Julia y Norman los alcanzaron a la entrada del muelle. Norman no hablaba español y Mariana trató de ponerse a tono con su inglés pronunciado un tanto a la española, pero suficientemente fluido. Lo que lamentaba era la interrupción de su conversación con Griffin, pues habría deseado sonsacarle más acerca de los negocios y el carácter de Carmen Montesquinza y la ocasión era que ni pintada, pero se resignó por el momento.

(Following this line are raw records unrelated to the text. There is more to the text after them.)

(** The module table: a query keeps the table well formed (at most 32
    modules, distinct names, each with an [_init]), only ever appends to it,
    and after a query that succeeds the same name is answered from the table,
    with the same entry, whatever the loader would then say. *)
Theorem module_query_loads_once dlopen dlsym M ms name :
  modules_wf M ms -> 0 ∉ m_path M -> 0 ∉ name ->
  (forall seg, seg ∈ templates (m_path M) -> 63 ∈ seg) ->
  exists r M' ms', skynet_module_query dlopen dlsym name M = Ok (r, M') /\
    modules_wf M' ms' /\ ms `prefix_of` ms' /\ Z.of_nat (List.length ms') <= MAX_MODULE_TYPE /\
    (r = None -> ms' = ms) /\
    forall i, r = Some i ->
      (exists m, ms' !! Z.to_nat i = Some m /\ m_name m = name) /\
      forall dlopen' dlsym', skynet_module_query dlopen' dlsym' name M' = Ok (Some i, M').
Proof. apply module_query_ok. Qed.

(** A loader with one library, whose every symbol exists. *)
Lemma module_query_witness :
  let dlopen f := if decide (f = str "b/gate.so") then Some 7 else None in
  exists M', skynet_module_query dlopen (fun _ _ => Some 1) (str "gate")
      (skynet_module_init (str "a/?.so;b/?.so")) = Ok (Some 0, M') /\
    skynet_module_query (fun _ => None) (fun _ _ => None) (str "gate") M' = Ok (Some 0, M').
Proof.
  intros dlopen.
  destruct (module_query_loads_once dlopen (fun _ _ => Some 1)
    (skynet_module_init (str "a/?.so;b/?.so")) [] (str "gate")) as (r & M' & ms' & E & _ & _ & _ & _ & Hi).
  - apply module_init_wf.
  - vm_compute. set_solver.
  - vm_compute. set_solver.
  - replace (templates _) with [str "a/?.so"; str "b/?.so"] by (vm_compute; reflexivity).
    intros seg. rewrite !elem_of_cons. intros [->|[->|[]%elem_of_nil]]; vm_compute; set_solver.
  - exists M'. assert (r = Some 0) as ->.
    { vm_compute in E. by injection E as <- _. }
    split; [exact E|]. by apply Hi.
Defined.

Confiaba en su encanto para atraerlo de nuevo y seguir indagando. En realidad, había llegado a la conclusión de que a partir de ahora disponía de un cómplice para sus investigaciones y no iba a perderlo. De manera que siguieron hablando, esta vez en la terraza, tomando café, hasta que Norman recibió una llamada telefónica que le obligó a abandonarlos. Por un momento, Mariana creyó que Tom Griffin quedaría así a disposición de las dos, al menos por unos minutos, pero éste se levantó también con la intención de ir a trabajar un rato en su camarote, según les anunció, y las dos mujeres se quedaron solas.
—¿Qué tal con el millonetis? —preguntó Mariana.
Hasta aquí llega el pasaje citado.